[DATA Boundary: Start]
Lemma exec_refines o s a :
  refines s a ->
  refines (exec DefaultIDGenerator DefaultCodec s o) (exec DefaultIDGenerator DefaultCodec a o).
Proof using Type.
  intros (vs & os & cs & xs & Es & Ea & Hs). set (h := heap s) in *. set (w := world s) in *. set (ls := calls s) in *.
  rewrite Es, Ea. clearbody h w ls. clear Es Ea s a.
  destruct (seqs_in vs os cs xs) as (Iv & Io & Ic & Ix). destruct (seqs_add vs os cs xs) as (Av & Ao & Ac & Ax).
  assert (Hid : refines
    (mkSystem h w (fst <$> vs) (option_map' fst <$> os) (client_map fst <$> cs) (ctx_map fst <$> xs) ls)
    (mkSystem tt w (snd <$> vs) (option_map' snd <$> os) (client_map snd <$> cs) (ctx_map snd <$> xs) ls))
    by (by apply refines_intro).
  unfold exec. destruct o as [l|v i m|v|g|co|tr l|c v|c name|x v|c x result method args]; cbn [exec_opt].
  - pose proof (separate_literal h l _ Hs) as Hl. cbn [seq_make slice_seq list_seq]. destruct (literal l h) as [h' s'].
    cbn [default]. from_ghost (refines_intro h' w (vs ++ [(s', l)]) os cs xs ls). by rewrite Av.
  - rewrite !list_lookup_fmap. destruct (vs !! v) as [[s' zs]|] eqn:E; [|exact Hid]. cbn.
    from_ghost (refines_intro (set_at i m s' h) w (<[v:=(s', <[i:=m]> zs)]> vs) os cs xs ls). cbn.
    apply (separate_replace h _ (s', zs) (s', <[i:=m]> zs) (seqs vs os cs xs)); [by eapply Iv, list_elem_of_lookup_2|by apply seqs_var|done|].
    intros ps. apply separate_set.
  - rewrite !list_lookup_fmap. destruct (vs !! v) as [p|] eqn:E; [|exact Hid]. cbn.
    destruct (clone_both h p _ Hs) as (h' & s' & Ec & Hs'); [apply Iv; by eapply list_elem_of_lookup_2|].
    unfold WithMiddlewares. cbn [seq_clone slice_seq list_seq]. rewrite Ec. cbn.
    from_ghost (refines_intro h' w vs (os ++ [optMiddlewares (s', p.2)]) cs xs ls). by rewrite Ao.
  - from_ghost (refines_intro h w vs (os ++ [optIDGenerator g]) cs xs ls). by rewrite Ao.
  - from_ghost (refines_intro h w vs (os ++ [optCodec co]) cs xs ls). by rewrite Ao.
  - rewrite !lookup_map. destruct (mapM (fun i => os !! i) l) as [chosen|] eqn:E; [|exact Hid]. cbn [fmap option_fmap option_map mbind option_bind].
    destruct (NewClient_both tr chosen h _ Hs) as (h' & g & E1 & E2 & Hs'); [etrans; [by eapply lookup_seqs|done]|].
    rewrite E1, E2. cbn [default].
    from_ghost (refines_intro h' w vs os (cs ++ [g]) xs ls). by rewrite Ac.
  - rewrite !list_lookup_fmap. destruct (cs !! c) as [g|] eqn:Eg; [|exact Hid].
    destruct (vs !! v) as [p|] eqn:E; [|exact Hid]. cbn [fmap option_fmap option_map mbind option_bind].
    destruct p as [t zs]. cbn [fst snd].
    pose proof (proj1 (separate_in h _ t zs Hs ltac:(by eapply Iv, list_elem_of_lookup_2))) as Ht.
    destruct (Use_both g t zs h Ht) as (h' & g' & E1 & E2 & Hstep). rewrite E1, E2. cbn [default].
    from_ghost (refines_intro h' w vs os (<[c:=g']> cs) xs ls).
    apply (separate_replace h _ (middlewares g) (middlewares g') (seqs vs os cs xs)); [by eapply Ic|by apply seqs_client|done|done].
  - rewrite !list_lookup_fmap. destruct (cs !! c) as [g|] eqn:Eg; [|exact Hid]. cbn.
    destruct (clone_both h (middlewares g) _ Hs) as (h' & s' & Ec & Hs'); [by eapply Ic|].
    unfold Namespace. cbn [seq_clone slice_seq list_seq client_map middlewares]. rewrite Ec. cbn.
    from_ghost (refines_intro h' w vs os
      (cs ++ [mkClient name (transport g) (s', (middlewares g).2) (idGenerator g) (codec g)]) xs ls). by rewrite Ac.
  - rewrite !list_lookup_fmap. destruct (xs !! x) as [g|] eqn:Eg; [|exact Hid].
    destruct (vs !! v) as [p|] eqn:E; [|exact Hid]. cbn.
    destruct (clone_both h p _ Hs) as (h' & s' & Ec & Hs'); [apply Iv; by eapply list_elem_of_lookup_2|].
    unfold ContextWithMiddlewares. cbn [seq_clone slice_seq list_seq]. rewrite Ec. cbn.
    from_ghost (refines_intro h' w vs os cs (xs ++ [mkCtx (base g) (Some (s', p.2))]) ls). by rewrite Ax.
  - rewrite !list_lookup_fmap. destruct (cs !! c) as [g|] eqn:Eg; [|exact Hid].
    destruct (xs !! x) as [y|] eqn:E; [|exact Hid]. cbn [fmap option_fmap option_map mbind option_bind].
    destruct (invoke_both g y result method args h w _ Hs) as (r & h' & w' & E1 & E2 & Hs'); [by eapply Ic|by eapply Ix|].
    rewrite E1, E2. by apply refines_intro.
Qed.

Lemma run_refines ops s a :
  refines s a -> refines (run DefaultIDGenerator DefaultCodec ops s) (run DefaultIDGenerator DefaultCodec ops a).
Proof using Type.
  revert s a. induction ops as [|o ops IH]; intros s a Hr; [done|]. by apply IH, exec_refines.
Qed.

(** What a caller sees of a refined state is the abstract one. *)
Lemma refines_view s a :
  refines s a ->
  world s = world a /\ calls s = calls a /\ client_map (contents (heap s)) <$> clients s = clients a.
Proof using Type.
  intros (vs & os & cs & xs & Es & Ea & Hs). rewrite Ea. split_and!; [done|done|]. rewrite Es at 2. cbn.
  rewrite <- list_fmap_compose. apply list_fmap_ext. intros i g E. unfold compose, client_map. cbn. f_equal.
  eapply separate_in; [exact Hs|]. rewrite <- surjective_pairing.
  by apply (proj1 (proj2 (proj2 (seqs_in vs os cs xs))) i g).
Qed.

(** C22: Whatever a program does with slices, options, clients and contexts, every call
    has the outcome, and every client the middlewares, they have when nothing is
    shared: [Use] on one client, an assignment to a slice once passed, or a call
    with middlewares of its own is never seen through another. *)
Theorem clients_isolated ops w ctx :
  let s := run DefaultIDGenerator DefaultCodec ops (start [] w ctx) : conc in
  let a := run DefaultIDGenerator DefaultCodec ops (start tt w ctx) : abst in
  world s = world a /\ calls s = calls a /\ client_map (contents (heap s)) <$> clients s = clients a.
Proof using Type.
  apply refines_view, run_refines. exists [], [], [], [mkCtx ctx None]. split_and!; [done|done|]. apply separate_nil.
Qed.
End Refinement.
[DATA Boundary: End]
WORK TO COMPLETE — Using the entries above, return each line that includes the word "exact".

RESPONSE BOX —
  - rewrite !list_lookup_fmap. destruct (vs !! v) as [[s' zs]|] eqn:E; [|exact Hid]. cbn.
  - rewrite !list_lookup_fmap. destruct (vs !! v) as [p|] eqn:E; [|exact Hid]. cbn.
  - rewrite !lookup_map. destruct (mapM (fun i => os !! i) l) as [chosen|] eqn:E; [|exact Hid]. cbn [fmap option_fmap option_map mbind option_bind].
  - rewrite !list_lookup_fmap. destruct (cs !! c) as [g|] eqn:Eg; [|exact Hid].
    destruct (vs !! v) as [p|] eqn:E; [|exact Hid]. cbn [fmap option_fmap option_map mbind option_bind].
  - rewrite !list_lookup_fmap. destruct (cs !! c) as [g|] eqn:Eg; [|exact Hid]. cbn.
  - rewrite !list_lookup_fmap. destruct (xs !! x) as [g|] eqn:Eg; [|exact Hid].
    destruct (vs !! v) as [p|] eqn:E; [|exact Hid]. cbn.
  - rewrite !list_lookup_fmap. destruct (cs !! c) as [g|] eqn:Eg; [|exact Hid].
    destruct (xs !! x) as [y|] eqn:E; [|exact Hid]. cbn [fmap option_fmap option_map mbind option_bind].
  eapply separate_in; [exact Hs|]. rewrite <- surjective_pairing.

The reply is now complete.